When conda-exec sees top-level dependencies, it checks that conda-pypi is importable and appends the conda-pypi channel to the solve.

Prefer conda packages for conda-native dependencies#

If a dependency is available from conda-forge, bioconda, defaults, or another trusted conda channel, prefer [tool.conda].dependencies:

# /// script
# [tool.conda]
# channels = ["conda-forge"]
# dependencies = ["numpy>=2", "pandas", "pyarrow"]
# ///

Conda packages can express non-Python shared libraries, compiled extensions, run exports, and platform constraints in a way PyPI metadata cannot always model for conda environments.

Use top-level dependencies for packages you intentionally want from PyPI.

Mix conda and PyPI packages#

You can combine both dependency sources in one script:

# /// script
# requires-python = ">=3.12"
# dependencies = ["rich"]
#
# [tool.conda]
# channels = ["conda-forge", "bioconda"]
# dependencies = ["samtools>=1.19", "pysam"]
# ///

conda-exec builds one combined spec list:

  • [tool.conda].dependencies

  • top-level PyPI dependencies

  • any --with specs from the command line

  • an automatic python spec if needed

The resulting environment is solved once for that dependency input, then cached.

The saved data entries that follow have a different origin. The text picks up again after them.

Lemma find_name d f : NoDup (map fname d) → f ∈ d → List.find (λ g, bool_decide (fname g = fname f)) d = Some f.
Proof.
  intros Hd Hf. destruct (List.find _ d) as [g|] eqn:E.
  - apply List.find_some in E as [Hg%list_elem_of_In Ng%bool_decide_eq_true]. by rewrite (name_inj d g f).
  - apply list_elem_of_In in Hf. eapply List.find_none in E; [|exact Hf]. cbn in E. by rewrite bool_decide_true in E.
Qed.

Lemma mapM_total {A B} (g : A → option B) h l : (∀ a, a ∈ l → g a = Some (h a)) → mapM g l = Some (map h l).
Proof. induction l as [|a l IH]; intros Hg; [done|]. cbn. rewrite (Hg a) by (by left). cbn. rewrite IH; [done|]. intros b Hb. apply Hg. by right. Qed.

Lemma mapM_back {A B} (g : A → B) (h : B → option A) l : (∀ a, a ∈ l → h (g a) = Some a) → mapM h (map g l) = Some l.
Proof. induction l as [|a l IH]; intros Hh; [done|]. cbn. rewrite Hh by (by left). cbn. rewrite IH; [done|]. intros b Hb. apply Hh. by right. Qed.

Definition fieldJson (f : field) : Prop := ∀ v j, jsonField f = true → shaped jsonScalar f v = true → nullish j = false →
  Json.field j (fname f) = headJ (fieldToJSON f v) → (Json.field j (snake (fname f)) = JUndefined ∨ Json.field j (snake (fname f)) = Json.field j (fname f)) →
  fieldFromJSON f j = Some v.

Lemma message_json d o : Forall fieldJson d → jsonOk d = true → shapedMessage jsonScalar d o = true → fromJSON d (toJSON d o) = Some o.
Proof.
  intros Hr [[Hd%bool_decide_eq_true Hs]%andb_true_iff Hok]%andb_true_iff Ho. unfold fromJSON. rewrite (mapM_total _ (λ f, (fname f, prop o (fname f)))).
  { by rewrite (shaped_props jsonScalar d o). }
  intros f Hf. rewrite Forall_forall in Hr. rewrite (Hr f Hf (prop o (fname f)) (toJSON d o)); [done|..].
  - eapply forallb_forall in Hok; [done|by apply list_elem_of_In].
  - by apply (shaped_prop _ d).
  - done.
  - by rewrite toJSON_field, find_name.
  - rewrite (toJSON_field d o (snake (fname f))) by done. destruct (List.find _ d) as [g|] eqn:E; [right|by left].
    apply List.find_some in E as [Hg Ng%bool_decide_eq_true]. eapply forallb_forall in Hs; [|by apply list_elem_of_In]. eapply forallb_forall in Hs; [|exact Hg].
    rewrite bool_decide_true in Hs by done. cbn in Hs. apply bool_decide_eq_true in Hs. apply list_elem_of_In in Hg. rewrite toJSON_field, find_name by done. by rewrite (name_inj d g f).
Qed.

Lemma pickArray_back j x l g : nullish j = false → Json.field j x = headJ (assign x l g) → (Json.field j (snake x) = JUndefined ∨ Json.field j (snake x) = Json.field j x) →
  pickArray j x = map g l.
Proof. unfold pickArray. intros _ -> Hs. destruct l; cbn in *; [by destruct Hs as [->| ->]|done]. Qed.
(* ===== verification/SdkClient.v ===== *)
(** * The chain client: [packages/ocp-sdk/src/cosmos/ocp.ts], [client.ts], [lcd.ts]

    The helpers of the client turn their arguments into a message and its type
    URL, which the registry maps to a message type; signing and broadcasting are
    those of [SdkSigning].  The queries and the event parsers read untyped
    JSON.  A number argument below 10^21 is written by [String] with its digits. *)
From stdpp Require Import base option list strings pretty.
From Stdlib Require Import ZArith Lia Ascii.
From S2P Require Import Prelude OcpBytes Json Monads JsMap CoordConfig CoordDealer JsonText WebEvents SdkWire SdkCodec SdkPoker SdkDealer SdkSigning.
Import Bytes Json ExceptM JsMap CoordConfig JsonTextThms SdkWire SdkCodec SdkSigning.

Module SdkClient.

#[local] Open Scope string_scope.
#[local] Open Scope list_scope.
#[local] Open Scope Z_scope.

(** ** ocp.ts *)

(** [OCP_TYPE_URLS.poker], [OCP_TYPE_URLS.dealer] *)
Definition pokerUrls : list (string * string) :=
  [("createTable", "/onchainpoker.poker.v1.MsgCreateTable");
   ("sit", "/onchainpoker.poker.v1.MsgSit");
   ("startHand", "/onchainpoker.poker.v1.MsgStartHand");
   ("act", "/onchainpoker.poker.v1.MsgAct");
   ("tick", "/onchainpoker.poker.v1.MsgTick");
   ("leave", "/onchainpoker.poker.v1.MsgLeave");
   ("rebuy", "/onchainpoker.poker.v1.MsgRebuy")].
Definition dealerUrls : list (string * string) :=
  [("beginEpoch", "/onchainpoker.dealer.v1.MsgBeginEpoch");
   ("dkgCommit", "/onchainpoker.dealer.v1.MsgDkgCommit");
   ("dkgComplaintMissing", "/onchainpoker.dealer.v1.MsgDkgComplaintMissing");
   ("dkgComplaintInvalid", "/onchainpoker.dealer.v1.MsgDkgComplaintInvalid");
   ("dkgComplaintAEADBad", "/onchainpoker.dealer.v1.MsgDkgComplaintAEADBad");
   ("dkgShareReveal", "/onchainpoker.dealer.v1.MsgDkgShareReveal");
   ("dkgEncryptedShare", "/onchainpoker.dealer.v1.MsgDkgEncryptedShare");
   ("finalizeEpoch", "/onchainpoker.dealer.v1.MsgFinalizeEpoch");
   ("dkgTimeout", "/onchainpoker.dealer.v1.MsgDkgTimeout");
   ("initHand", "/onchainpoker.dealer.v1.MsgInitHand");
   ("submitShuffle", "/onchainpoker.dealer.v1.MsgSubmitShuffle");
   ("finalizeDeck", "/onchainpoker.dealer.v1.MsgFinalizeDeck");
   ("submitPubShare", "/onchainpoker.dealer.v1.MsgSubmitPubShare");
   ("submitEncShare", "/onchainpoker.dealer.v1.MsgSubmitEncShare");
   ("finalizeReveal", "/onchainpoker.dealer.v1.MsgFinalizeReveal");
   ("timeout", "/onchainpoker.dealer.v1.MsgTimeout");
   ("openBeaconWindow", "/onchainpoker.dealer.v1.MsgOpenBeaconWindow");
   ("beaconCommit", "/onchainpoker.dealer.v1.MsgBeaconCommit");
   ("beaconReveal", "/onchainpoker.dealer.v1.MsgBeaconReveal")].
Definition urlOf (urls : list (string * string)) (k : string) : string := default EmptyString (mget k urls).

(** What [createOcpRegistry] registers besides the types of CosmJS. *)
Definition createOcpRegistry : list (string * message) :=
  [(urlOf pokerUrls "createTable", SdkPoker.MsgCreateTable);
   (urlOf pokerUrls "sit", SdkPoker.MsgSit);
   (urlOf pokerUrls "startHand", SdkPoker.MsgStartHand);
   (urlOf pokerUrls "act", SdkPoker.MsgAct);
   (urlOf pokerUrls "tick", SdkPoker.MsgTick);
   (urlOf pokerUrls "leave", SdkPoker.MsgLeave);
   (urlOf pokerUrls "rebuy", SdkPoker.MsgRebuy);
   (urlOf dealerUrls "beginEpoch", SdkDealer.MsgBeginEpoch);
   (urlOf dealerUrls "dkgCommit", SdkDealer.MsgDkgCommit);
   (urlOf dealerUrls "dkgComplaintMissing", SdkDealer.MsgDkgComplaintMissing);
   (urlOf dealerUrls "dkgComplaintInvalid", SdkDealer.MsgDkgComplaintInvalid);
   (urlOf dealerUrls "dkgComplaintAEADBad", SdkDealer.MsgDkgComplaintAEADBad);
   (urlOf dealerUrls "dkgShareReveal", SdkDealer.MsgDkgShareReveal);
   (urlOf dealerUrls "dkgEncryptedShare", SdkDealer.MsgDkgEncryptedShare);
   (urlOf dealerUrls "finalizeEpoch", SdkDealer.MsgFinalizeEpoch);
   (urlOf dealerUrls "dkgTimeout", SdkDealer.MsgDkgTimeout);
   (urlOf dealerUrls "initHand", SdkDealer.MsgInitHand);
   (urlOf dealerUrls "submitShuffle", SdkDealer.MsgSubmitShuffle);
   (urlOf dealerUrls "finalizeDeck", SdkDealer.MsgFinalizeDeck);
   (urlOf dealerUrls "submitPubShare", SdkDealer.MsgSubmitPubShare);
   (urlOf dealerUrls "submitEncShare", SdkDealer.MsgSubmitEncShare);
   (urlOf dealerUrls "finalizeReveal", SdkDealer.MsgFinalizeReveal);
   (urlOf dealerUrls "timeout", SdkDealer.MsgTimeout);
   (urlOf dealerUrls "openBeaconWindow", SdkDealer.MsgOpenBeaconWindow);
   (urlOf dealerUrls "beaconCommit", SdkDealer.MsgBeaconCommit);
   (urlOf dealerUrls "beaconReveal", SdkDealer.MsgBeaconReveal)].
(** ** client.ts *)

Definition broadcastTx (txBytes : json) : X Rpc string json := request "ocp_broadcastTx" (JObj [("txBytes", txBytes)]).
Definition submitTypedTx (tx : json) : X Rpc string json := request "ocp_submitTx" (JObj [("tx", tx)]).
Definition getTable (tableId : json) : X Rpc string json := request "ocp_getTable" (JObj [("tableId", tableId)]).
Definition getHand (tableId handId : json) : X Rpc string json := request "ocp_getHand" (JObj [("tableId", tableId); ("handId", handId)]).
Definition getEvents (cursor filter limit : json) : X Rpc string json :=
  request "ocp_getEvents" (JObj [("cursor", cursor); ("filter", filter); ("limit", limit)]).
Definition getHoleCardPositions (tableId handId seat : json) : X Rpc string json :=
  request "ocp_getHoleCardPositions" (JObj [("tableId", tableId); ("handId", handId); ("seat", seat)]).
Definition getDealerCiphertext (tableId handId pos : json) : X Rpc string json :=
  request "ocp_getDealerCiphertext" (JObj [("tableId", tableId); ("handId", handId); ("pos", pos)]).
Definition getDealerEncShares (tableId handId pos pkPlayer : json) : X Rpc string json :=
  request "ocp_getDealerEncShares" (JObj [("tableId", tableId); ("handId", handId); ("pos", pos); ("pkPlayer", pkPlayer)]).

(** ** v0/encoding.ts *)

Definition utf8ToBytes (s : list ascii) : bytes := map byteOf s.

(** [new TextDecoder().decode(b)]: what is not UTF-8 becomes U+FFFD. *)
Definition replacement : bytes := [239; 191; 189].
Fixpoint lossy (l : bytes) : bytes :=
  match l with
  | [] => []
  | a :: l1 =>
      if inRange 0 127 a then a :: lossy l1
      else if inRange 194 223 a then
        match l1 with b :: l2 => if cont b then a :: b :: lossy l2 else replacement ++ lossy l1 | [] => replacement end
      else if inRange 224 239 a then
        match l1 with
        | b :: l2 =>
            if second3 a b then match l2 with c :: l3 => if cont c then a :: b :: c :: lossy l3 else replacement ++ lossy l2 | [] => replacement end
            else replacement ++ lossy l1
        | [] => replacement
        end
      else if inRange 240 244 a then
        match l1 with
        | b :: l2 =>
            if second4 a b then
              match l2 with
              | c :: l3 =>
                  if cont c then match l3 with d :: l4 => if cont d then a :: b :: c :: d :: lossy l4 else replacement ++ lossy l3 | [] => replacement end
                  else replacement ++ lossy l2
              | [] => replacement
              end
            else replacement ++ lossy l1
        | [] => replacement
        end
      else replacement ++ lossy l1
  end.
Definition bytesToUtf8 (b : bytes) : list ascii := map charOf (lossy (dropBom b)).
Definition bytesToBase64 (bs : bytes) : string := CoordConfig.text (toBase64 bs).
Definition base64ToBytes (b64 : string) : option bytes := atob (CoordConfig.chars b64).
Definition completeHand (tableId : string) (result : HandResult) (prev : History) : History :=
  let l := default [] (mget tableId prev) in
  match WebTables.findIndex (sameHand result.(hr_handId)) l with
  | Some idx => mset tableId (alter (mergeResult result) idx l) prev
  | None => mset tableId (take MAX_HISTORY_PER_TABLE (result :: l)) prev
  end.

(** ** The polled table *)

(** The effect on [playerTableForSelected] and [selectedTableId]. *)
Definition onPolledHand (now : Z) (selectedTableId : string) (currentHand : option WebTables.PlayerHandState) (s : HandLog) : HandLog :=
  match currentHand, s.(hl_last) with
  | Some h, _ => set_last (Some (mkLastHand (WebTables.handId h) (WebTables.pot h) (WebTables.board h))) s
  | None, Some prevHand =>
      if negb (bool_decide (prevHand.(lh_handId) = EmptyString)) && negb (bool_decide (selectedTableId = EmptyString)) then
        let result := mkHandResult prevHand.(lh_handId) [] prevHand.(lh_board) prevHand.(lh_pot) now None None None in
        set_last None (set_history (addHandResult selectedTableId result s.(hl_history)) s)
      else s
  | None, None => s
  end.

(** ** Events *)

(** [setEvents((prev) => [chainEvent, ...prev].slice(0, MAX_EVENTS))] *)
Definition receiveEvent (prev : list ChainEvent) (ev : ChainEvent) : list ChainEvent := take MAX_EVENTS (ev :: prev).

Definition pendingKey (tableId handId : string) : string := tableId +:+ (":" +:+ handId).

(** The table and the hand of an event that the effect looks at. *)
Definition handOf (ev : ChainEvent) : option (string * string) :=
  match ev.(ev_tableId) with
  | Some tableId =>
      if bool_decide (tableId = EmptyString) || negb (truthy ev.(ev_data)) then None
      else
        let handId := match ev.(ev_handId) with Some h => h | None => toStr (orElse (field ev.(ev_data) "handId") (JStr EmptyString)) end in
        if bool_decide (handId = EmptyString) then None else Some (tableId, handId)
  | None => None
  end.

(** [data[k] ?? d] *)
Definition attrOr (ev : ChainEvent) (k d : string) : string := toStr (orElse (field ev.(ev_data) k) (JStr d)).
(** [Number(data[k] ?? -1)] *)
Definition seatAttr (ev : ChainEvent) (k : string) : option Z := jsNumber (orElse (field ev.(ev_data) k) (JNum (-1))).
Definition pendingOf (key : string) (s : HandLog) : Showdown := default (mkShowdown [] []) (mget key s.(hl_pending)).

(** [NaN] is not below 0, so its seat is the key "NaN". *)
Definition onHoleCardRevealed (tableId handId : string) (ev : ChainEvent) (s : HandLog) : HandLog :=
  let seat := seatAttr ev "seat" in
  let card := attrOr ev "card" EmptyString in
  if (match seat with Some n => n <? 0 | None => false end) || bool_decide (card = EmptyString) then s
  else
    let key := pendingKey tableId handId in
    let pending := pendingOf key s in
    let seatKey := match seat with Some n => toStr (JNum n) | None => "NaN" end in
    let existing := default [] (mget seatKey pending.(sd_revealedCards)) in
    let cards := if bool_decide (card ∈ existing) then pending.(sd_revealedCards) else mset seatKey (existing ++ [card]) pending.(sd_revealedCards) in
    let s := set_pending (mset key (mkShowdown cards pending.(sd_winners)) s.(hl_pending)) s in
    set_history (updateHandResult tableId handId (set_revealedCards (Some cards)) s.(hl_history)) s.

(** [winnersCSV.split(",").map(Number).filter((n) => Number.isFinite(n) && n >= 0)] *)
Definition winnerSeats (winnersCSV : string) : list Z :=
  List.filter (λ n, 0 <=? n) (omap (λ x, jsNumber (JStr (text x))) (splitComma (chars winnersCSV))).

Definition addWinner (winners : list Winner) (w : Winner) : list Winner :=
  if existsb (λ w', w'.(w_seat) =? w.(w_seat)) winners then winners else winners ++ [w].

Definition awards (ev : ChainEvent) : list Winner := map (λ seat, mkWinner seat (attrOr ev "amount" "0")) (winnerSeats (attrOr ev "winners" EmptyString)).

Definition onPotAwarded (tableId handId : string) (ev : ChainEvent) (s : HandLog) : HandLog :=
  let key := pendingKey tableId handId in
  let pending := pendingOf key s in
  set_pending (mset key (mkShowdown pending.(sd_revealedCards) (foldl addWinner pending.(sd_winners) (awards ev))) s.(hl_pending)) s.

Demo showing a PEP 723 script with mixed PyPI and conda dependencies

Pin PyPI dependencies#

Use normal PEP 508 requirement strings:

# /// script
# dependencies = [
#   "httpx>=0.27,<0.28",
#   "rich>=13",
# ]
# ///

If you need exact repeatability, generate lock data after choosing your constraints:

conda exec --lock fetch.py

Set the Python version#

Use requires-python when PyPI dependencies need a particular Python range:

# /// script
# requires-python = ">=3.12,<3.14"
# dependencies = ["httpx", "rich"]
# ///

conda-exec translates this to a conda python spec for the solve and validates the resolved interpreter afterwards.

Add temporary conda packages#

Use --with for one-off conda packages without editing the script:

conda exec --with ipython fetch.py

This creates a different cached environment because CLI extras are part of the cache identity. It also bypasses discovered script lock data for that run because the dependency input has changed.

Use PyPI scripts in CI#

Install the optional integration before running the script:

- name: Install conda-exec
  run: conda install -n base -c conda-forge -y conda-exec conda-pypi

- name: Run report script
  run: conda exec scripts/report.py --output report.json

For stable CI, prefer bounded version ranges and commit generated lock data:

conda exec --lock scripts/report.py

Fix missing conda-pypi errors#

This error means the script has top-level PyPI dependencies, but conda-pypi is not installed where conda-exec can import it:

conda exec: script declares PyPI dependencies but conda-pypi is not installed

Fix it by installing the integration:

conda install -n base -c conda-forge conda-pypi

Or move dependencies to [tool.conda].dependencies if you want conda packages instead of PyPI packages.